----- Task material -----

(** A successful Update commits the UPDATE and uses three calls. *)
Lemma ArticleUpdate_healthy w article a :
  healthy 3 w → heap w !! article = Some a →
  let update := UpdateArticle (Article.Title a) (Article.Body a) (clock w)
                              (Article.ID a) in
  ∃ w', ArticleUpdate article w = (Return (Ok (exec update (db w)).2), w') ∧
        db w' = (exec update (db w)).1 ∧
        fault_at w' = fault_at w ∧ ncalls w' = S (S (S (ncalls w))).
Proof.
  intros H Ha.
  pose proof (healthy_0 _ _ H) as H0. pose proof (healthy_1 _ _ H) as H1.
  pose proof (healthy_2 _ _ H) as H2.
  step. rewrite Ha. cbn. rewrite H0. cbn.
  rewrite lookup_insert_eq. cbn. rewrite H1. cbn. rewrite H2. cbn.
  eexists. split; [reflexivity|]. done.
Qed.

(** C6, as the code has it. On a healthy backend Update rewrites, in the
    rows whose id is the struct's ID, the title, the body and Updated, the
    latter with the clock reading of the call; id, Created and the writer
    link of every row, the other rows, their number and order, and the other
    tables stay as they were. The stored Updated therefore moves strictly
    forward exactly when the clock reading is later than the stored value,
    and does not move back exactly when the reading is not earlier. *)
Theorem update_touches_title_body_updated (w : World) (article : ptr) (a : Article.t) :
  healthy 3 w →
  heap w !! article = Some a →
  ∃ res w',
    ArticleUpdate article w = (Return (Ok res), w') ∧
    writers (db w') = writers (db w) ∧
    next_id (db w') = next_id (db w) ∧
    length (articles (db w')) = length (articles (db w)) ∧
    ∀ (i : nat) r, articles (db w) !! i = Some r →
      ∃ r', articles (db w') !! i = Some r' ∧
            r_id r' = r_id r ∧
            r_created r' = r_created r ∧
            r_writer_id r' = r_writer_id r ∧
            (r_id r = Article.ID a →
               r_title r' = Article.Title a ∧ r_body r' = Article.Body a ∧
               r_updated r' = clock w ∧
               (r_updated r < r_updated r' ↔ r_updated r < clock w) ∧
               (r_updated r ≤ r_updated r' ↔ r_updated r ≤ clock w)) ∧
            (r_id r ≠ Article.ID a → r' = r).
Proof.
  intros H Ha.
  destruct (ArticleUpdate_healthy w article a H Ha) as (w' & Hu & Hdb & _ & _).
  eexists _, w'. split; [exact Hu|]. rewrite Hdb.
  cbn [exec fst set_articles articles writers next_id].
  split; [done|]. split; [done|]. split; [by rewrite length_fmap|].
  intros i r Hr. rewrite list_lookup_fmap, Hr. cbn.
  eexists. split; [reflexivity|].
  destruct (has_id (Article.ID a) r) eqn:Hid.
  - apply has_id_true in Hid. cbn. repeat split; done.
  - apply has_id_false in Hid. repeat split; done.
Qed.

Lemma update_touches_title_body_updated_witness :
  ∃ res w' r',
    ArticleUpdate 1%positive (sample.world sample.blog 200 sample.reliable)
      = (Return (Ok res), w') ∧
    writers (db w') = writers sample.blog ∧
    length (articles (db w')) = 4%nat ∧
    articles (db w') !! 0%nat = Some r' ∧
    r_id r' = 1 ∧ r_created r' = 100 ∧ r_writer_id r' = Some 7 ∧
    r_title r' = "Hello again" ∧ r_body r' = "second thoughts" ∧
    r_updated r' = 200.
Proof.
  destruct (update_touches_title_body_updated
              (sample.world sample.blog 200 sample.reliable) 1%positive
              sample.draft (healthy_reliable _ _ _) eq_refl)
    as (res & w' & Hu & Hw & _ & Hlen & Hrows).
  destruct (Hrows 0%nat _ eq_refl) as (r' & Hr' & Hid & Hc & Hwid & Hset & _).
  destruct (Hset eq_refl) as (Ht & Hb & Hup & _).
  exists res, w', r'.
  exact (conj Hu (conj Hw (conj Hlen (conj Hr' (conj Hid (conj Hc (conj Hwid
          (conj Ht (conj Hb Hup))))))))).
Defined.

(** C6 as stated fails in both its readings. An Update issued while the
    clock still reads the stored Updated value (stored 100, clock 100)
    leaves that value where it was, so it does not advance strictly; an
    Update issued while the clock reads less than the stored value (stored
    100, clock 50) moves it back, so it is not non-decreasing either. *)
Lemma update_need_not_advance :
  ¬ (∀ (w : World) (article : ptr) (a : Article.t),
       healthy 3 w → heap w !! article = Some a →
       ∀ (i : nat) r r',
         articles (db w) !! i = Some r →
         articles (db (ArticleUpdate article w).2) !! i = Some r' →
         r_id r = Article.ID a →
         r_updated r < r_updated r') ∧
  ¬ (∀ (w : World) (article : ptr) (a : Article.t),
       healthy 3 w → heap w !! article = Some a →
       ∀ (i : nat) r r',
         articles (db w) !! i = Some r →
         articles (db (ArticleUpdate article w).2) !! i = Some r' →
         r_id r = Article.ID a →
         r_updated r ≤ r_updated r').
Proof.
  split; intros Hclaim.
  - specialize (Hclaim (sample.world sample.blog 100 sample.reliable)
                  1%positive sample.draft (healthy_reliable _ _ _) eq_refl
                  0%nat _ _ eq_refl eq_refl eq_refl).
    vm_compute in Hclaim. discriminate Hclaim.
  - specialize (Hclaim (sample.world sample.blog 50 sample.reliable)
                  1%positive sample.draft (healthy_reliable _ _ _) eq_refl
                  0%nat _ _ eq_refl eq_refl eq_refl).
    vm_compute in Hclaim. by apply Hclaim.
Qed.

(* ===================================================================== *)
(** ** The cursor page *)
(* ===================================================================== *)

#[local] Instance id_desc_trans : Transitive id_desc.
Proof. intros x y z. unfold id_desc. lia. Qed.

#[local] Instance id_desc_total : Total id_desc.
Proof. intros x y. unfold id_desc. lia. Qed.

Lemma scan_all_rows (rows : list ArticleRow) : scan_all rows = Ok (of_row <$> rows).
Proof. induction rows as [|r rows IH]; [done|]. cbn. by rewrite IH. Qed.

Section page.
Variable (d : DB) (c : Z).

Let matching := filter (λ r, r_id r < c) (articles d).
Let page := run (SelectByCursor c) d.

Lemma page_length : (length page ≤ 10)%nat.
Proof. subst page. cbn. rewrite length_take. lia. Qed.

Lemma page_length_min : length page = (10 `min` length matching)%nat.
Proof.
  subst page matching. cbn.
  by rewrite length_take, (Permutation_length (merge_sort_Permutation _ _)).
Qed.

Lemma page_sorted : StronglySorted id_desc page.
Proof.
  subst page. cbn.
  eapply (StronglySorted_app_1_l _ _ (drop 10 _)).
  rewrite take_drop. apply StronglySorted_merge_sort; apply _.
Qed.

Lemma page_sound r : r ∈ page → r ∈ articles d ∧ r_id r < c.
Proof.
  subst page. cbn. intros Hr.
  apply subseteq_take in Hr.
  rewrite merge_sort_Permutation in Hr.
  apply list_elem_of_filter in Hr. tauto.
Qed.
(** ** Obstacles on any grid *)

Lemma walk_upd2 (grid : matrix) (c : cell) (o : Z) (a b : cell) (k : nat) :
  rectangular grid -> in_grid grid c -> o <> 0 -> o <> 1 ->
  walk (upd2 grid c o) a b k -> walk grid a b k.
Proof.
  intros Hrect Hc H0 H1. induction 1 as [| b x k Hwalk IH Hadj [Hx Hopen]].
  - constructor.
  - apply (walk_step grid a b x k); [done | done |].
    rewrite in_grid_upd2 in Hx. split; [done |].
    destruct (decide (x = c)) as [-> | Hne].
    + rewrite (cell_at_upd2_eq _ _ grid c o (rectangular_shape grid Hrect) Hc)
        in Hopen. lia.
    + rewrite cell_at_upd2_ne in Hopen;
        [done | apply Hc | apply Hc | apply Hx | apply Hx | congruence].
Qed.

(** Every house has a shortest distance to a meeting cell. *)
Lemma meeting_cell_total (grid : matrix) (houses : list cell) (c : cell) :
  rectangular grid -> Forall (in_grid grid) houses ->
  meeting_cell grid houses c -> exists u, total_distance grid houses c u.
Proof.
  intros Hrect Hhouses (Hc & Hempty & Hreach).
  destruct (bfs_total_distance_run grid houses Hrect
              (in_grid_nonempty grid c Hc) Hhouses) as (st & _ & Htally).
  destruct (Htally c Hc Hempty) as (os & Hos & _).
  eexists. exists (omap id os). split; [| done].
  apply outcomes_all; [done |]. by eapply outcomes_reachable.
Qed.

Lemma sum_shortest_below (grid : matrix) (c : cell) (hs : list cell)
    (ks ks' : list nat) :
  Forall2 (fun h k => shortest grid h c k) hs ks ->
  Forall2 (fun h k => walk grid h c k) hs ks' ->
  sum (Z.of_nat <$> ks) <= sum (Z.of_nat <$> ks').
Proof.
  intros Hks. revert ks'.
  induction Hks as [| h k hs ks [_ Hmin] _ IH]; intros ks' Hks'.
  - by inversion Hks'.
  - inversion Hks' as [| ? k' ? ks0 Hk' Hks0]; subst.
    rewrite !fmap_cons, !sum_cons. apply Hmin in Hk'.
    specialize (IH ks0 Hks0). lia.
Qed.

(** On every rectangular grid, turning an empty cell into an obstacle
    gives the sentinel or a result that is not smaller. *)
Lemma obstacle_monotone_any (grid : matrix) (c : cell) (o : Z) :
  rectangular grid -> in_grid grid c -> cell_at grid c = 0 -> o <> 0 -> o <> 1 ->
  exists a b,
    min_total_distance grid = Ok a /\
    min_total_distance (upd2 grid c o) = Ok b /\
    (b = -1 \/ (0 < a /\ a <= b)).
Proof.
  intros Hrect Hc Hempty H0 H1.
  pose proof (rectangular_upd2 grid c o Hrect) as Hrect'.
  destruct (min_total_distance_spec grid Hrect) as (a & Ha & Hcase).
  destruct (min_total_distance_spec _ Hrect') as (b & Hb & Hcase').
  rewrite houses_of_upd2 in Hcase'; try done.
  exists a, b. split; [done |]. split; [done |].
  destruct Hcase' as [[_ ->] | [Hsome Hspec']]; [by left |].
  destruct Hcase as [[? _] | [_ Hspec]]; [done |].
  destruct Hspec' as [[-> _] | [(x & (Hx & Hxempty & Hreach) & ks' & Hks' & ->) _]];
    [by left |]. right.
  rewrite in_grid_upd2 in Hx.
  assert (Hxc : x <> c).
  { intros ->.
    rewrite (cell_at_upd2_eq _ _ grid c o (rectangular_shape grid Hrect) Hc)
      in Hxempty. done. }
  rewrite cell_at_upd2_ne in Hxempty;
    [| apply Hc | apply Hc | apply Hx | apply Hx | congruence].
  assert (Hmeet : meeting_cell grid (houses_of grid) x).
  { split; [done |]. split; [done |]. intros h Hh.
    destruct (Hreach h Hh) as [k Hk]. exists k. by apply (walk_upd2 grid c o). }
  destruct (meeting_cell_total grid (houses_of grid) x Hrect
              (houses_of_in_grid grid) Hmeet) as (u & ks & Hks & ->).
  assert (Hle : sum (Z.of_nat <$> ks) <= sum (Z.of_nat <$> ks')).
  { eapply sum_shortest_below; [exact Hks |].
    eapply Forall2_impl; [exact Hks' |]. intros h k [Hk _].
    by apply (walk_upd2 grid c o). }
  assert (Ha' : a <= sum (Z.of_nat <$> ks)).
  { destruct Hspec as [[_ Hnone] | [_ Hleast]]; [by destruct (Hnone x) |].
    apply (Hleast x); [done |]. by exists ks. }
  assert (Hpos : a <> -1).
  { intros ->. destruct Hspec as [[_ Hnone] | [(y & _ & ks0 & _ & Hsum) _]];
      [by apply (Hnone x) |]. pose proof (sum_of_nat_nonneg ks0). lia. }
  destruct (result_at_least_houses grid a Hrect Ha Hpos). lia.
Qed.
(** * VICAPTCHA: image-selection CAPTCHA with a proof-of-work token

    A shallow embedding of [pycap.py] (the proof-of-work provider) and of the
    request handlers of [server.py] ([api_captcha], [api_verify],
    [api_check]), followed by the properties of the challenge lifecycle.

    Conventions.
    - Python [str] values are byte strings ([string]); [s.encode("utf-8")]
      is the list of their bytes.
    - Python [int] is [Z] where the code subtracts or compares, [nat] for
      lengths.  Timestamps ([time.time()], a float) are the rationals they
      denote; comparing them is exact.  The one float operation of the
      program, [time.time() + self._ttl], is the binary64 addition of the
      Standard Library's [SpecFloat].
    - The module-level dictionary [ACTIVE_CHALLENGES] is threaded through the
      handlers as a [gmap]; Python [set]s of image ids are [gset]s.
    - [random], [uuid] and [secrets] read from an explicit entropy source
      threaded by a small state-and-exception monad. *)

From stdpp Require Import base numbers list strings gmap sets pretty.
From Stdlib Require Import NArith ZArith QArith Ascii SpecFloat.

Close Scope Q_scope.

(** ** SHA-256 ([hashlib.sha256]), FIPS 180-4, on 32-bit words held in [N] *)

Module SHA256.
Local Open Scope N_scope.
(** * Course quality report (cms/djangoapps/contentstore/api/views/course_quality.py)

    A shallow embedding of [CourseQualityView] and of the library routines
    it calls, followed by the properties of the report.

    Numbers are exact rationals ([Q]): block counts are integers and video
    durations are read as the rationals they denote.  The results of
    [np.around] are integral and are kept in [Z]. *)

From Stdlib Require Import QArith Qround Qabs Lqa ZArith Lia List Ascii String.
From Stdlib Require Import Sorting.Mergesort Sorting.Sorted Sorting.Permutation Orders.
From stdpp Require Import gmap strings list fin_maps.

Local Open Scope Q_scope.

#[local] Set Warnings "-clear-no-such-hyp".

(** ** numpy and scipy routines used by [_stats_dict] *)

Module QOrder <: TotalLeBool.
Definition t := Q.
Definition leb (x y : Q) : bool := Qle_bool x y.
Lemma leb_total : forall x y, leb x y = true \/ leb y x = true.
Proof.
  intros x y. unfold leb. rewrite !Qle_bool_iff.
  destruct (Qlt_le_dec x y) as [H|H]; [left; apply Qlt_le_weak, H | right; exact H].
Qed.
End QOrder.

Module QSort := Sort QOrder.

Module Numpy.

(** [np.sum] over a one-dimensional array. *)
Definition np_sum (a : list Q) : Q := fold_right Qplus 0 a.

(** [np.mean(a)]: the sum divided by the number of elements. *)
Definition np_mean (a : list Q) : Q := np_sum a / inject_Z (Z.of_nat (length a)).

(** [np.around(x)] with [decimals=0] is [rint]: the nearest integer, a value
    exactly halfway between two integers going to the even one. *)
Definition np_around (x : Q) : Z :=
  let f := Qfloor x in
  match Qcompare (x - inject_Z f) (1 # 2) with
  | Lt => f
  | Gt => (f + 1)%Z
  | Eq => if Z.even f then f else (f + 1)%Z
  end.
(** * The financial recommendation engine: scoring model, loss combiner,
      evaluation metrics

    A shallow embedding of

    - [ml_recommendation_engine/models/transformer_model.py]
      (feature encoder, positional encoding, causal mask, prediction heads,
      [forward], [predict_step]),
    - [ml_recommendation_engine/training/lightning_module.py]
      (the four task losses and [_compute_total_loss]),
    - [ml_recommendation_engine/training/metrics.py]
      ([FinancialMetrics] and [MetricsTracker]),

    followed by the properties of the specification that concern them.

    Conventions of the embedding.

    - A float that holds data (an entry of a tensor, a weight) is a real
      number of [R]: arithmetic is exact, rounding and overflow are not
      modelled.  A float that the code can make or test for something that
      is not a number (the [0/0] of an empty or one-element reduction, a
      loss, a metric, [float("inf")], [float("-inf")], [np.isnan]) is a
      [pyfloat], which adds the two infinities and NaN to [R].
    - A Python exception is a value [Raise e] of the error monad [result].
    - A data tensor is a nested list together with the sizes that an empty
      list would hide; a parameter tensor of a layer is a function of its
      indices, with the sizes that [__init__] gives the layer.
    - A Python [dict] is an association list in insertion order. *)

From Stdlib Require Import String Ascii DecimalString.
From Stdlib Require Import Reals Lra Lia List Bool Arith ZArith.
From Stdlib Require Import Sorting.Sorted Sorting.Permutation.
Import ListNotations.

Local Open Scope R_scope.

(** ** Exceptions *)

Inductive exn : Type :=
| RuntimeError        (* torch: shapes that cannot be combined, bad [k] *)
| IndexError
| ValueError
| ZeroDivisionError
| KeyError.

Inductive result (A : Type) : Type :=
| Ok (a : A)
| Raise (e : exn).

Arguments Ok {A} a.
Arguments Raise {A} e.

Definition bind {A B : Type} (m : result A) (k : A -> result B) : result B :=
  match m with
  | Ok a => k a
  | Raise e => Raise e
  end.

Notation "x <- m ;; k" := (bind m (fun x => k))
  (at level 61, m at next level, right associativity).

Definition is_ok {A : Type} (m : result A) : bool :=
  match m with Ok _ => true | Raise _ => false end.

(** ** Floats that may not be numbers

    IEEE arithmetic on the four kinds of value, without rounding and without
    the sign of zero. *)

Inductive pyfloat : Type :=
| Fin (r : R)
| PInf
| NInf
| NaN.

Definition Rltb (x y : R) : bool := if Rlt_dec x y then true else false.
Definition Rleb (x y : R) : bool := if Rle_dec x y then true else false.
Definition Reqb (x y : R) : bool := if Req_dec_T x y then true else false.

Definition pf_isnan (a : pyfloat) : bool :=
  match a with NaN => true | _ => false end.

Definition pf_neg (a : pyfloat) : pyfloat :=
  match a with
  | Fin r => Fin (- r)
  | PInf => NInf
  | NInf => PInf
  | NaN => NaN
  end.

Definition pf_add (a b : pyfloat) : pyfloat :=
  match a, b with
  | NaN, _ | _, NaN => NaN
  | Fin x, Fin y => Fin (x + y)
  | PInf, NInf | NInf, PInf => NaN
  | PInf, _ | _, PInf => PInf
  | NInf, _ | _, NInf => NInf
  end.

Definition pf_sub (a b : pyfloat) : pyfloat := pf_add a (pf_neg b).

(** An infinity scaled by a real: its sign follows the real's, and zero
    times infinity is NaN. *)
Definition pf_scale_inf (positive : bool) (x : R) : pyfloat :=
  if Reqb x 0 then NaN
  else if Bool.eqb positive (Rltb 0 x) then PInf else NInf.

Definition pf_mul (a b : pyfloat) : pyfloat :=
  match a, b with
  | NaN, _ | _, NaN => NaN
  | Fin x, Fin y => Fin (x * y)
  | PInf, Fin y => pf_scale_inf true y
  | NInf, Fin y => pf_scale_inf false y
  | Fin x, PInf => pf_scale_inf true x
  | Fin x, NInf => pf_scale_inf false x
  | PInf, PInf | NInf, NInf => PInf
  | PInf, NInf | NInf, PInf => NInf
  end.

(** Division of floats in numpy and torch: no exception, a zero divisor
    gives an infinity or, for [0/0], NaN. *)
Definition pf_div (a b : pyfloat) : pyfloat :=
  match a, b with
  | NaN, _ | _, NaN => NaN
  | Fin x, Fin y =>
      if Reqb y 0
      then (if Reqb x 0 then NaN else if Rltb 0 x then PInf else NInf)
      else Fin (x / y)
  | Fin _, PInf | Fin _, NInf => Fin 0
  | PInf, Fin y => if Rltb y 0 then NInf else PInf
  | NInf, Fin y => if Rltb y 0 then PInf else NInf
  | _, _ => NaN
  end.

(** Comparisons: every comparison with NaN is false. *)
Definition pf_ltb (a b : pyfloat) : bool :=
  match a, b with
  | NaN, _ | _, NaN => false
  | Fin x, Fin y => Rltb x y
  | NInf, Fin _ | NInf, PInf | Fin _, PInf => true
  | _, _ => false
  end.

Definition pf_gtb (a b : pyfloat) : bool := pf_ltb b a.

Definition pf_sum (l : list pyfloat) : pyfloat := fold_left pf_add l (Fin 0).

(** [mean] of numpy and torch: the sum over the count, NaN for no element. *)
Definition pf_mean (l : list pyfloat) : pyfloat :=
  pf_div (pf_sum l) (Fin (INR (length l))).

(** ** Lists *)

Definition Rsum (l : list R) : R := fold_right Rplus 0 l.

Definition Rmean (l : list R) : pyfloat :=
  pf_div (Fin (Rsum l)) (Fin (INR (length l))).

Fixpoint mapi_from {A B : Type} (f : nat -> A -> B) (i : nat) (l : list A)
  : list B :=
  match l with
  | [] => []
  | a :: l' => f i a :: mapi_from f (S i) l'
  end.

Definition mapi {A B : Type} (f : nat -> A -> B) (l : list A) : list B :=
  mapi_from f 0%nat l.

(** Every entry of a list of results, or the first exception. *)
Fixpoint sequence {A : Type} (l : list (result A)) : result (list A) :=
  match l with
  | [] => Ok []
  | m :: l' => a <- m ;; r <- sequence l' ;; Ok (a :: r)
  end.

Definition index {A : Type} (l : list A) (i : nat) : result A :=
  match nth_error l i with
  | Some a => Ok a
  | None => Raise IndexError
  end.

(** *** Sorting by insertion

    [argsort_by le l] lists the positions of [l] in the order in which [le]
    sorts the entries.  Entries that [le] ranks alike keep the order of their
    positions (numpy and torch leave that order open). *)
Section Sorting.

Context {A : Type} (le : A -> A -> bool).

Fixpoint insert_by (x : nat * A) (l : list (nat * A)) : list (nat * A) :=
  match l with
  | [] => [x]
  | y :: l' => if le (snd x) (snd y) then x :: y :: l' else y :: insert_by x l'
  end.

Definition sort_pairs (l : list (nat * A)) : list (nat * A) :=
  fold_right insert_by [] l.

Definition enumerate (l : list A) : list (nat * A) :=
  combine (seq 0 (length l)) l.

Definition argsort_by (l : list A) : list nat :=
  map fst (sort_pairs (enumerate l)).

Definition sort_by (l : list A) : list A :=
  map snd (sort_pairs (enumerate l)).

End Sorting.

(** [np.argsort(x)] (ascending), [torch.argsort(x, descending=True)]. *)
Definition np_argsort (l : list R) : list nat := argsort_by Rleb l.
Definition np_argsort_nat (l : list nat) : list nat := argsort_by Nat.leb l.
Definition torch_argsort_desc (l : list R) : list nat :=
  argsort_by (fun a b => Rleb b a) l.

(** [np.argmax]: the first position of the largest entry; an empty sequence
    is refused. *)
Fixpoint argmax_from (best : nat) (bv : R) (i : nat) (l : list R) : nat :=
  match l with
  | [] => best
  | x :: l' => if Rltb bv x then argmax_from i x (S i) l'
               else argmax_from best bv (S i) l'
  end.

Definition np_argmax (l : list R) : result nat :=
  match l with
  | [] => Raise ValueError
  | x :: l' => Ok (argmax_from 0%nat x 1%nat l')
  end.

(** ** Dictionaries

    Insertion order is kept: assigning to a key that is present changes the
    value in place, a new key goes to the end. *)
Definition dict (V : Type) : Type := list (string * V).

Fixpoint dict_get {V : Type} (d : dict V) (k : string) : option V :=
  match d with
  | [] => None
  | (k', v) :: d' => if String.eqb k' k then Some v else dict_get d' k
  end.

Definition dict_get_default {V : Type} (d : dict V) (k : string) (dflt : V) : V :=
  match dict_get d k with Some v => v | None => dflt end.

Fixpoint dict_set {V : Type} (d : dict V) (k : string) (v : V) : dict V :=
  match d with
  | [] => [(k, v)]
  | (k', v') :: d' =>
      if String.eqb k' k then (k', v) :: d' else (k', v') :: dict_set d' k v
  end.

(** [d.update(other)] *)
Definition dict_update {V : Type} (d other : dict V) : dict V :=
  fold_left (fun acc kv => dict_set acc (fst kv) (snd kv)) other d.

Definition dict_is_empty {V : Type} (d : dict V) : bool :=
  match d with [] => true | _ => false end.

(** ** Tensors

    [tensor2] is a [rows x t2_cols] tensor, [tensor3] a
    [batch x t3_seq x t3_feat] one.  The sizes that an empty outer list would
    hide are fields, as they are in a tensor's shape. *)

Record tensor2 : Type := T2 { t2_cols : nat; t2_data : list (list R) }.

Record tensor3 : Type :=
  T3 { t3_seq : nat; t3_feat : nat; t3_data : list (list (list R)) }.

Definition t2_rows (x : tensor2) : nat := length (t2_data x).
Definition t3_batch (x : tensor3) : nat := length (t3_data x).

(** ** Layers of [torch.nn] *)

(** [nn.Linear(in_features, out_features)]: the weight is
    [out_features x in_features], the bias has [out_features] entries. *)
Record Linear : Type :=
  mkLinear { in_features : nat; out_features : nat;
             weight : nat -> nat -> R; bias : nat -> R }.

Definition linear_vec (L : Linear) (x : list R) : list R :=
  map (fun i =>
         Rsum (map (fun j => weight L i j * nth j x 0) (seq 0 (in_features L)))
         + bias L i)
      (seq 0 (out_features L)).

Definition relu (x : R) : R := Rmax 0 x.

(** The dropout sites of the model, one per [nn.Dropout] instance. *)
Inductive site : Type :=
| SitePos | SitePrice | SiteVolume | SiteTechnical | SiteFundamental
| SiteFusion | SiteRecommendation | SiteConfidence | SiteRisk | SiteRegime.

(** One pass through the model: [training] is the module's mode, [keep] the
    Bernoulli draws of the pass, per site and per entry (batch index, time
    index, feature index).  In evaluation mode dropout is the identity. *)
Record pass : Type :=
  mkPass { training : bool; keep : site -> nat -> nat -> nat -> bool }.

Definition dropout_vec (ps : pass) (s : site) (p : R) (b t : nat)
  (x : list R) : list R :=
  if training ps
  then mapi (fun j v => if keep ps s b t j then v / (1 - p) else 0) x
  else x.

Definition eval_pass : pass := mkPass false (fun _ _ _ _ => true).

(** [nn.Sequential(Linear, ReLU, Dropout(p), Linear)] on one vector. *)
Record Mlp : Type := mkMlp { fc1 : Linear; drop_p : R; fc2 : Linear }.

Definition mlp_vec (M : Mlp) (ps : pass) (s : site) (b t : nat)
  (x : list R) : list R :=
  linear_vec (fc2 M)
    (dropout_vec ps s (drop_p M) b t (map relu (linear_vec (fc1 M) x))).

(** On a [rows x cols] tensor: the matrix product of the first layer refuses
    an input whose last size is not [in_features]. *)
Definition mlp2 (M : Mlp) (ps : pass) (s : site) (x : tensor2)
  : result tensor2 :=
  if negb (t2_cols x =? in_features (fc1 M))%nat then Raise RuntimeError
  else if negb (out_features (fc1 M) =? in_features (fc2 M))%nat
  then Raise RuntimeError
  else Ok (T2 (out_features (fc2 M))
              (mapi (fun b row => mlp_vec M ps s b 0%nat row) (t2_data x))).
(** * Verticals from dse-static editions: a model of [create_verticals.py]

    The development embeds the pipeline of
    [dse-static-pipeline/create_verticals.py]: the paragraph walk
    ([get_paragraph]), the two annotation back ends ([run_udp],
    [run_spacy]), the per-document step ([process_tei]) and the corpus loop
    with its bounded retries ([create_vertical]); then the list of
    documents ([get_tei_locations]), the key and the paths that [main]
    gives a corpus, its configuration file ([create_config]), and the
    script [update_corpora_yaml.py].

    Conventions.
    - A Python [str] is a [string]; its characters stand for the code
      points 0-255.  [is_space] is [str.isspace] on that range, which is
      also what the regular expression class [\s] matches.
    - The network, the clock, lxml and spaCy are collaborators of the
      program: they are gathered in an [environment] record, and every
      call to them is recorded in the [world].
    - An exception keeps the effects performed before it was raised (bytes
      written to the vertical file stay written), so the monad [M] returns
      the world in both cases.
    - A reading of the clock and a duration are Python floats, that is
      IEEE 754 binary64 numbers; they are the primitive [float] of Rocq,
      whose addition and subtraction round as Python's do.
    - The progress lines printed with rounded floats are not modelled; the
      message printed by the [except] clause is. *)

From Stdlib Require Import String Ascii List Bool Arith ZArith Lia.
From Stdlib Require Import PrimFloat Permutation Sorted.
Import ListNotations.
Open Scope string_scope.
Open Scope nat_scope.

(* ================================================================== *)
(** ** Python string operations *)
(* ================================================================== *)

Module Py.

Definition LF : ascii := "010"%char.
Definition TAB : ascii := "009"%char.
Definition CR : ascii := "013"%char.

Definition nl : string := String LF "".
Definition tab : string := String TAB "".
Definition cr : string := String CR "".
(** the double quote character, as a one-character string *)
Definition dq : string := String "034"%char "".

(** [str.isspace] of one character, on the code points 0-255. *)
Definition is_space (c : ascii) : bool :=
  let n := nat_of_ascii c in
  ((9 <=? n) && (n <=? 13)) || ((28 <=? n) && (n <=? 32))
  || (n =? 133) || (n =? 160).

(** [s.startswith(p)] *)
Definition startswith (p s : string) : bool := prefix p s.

-----

Please state how many lines in the data contain the word "eexists", giving only that number.

Answer space: 4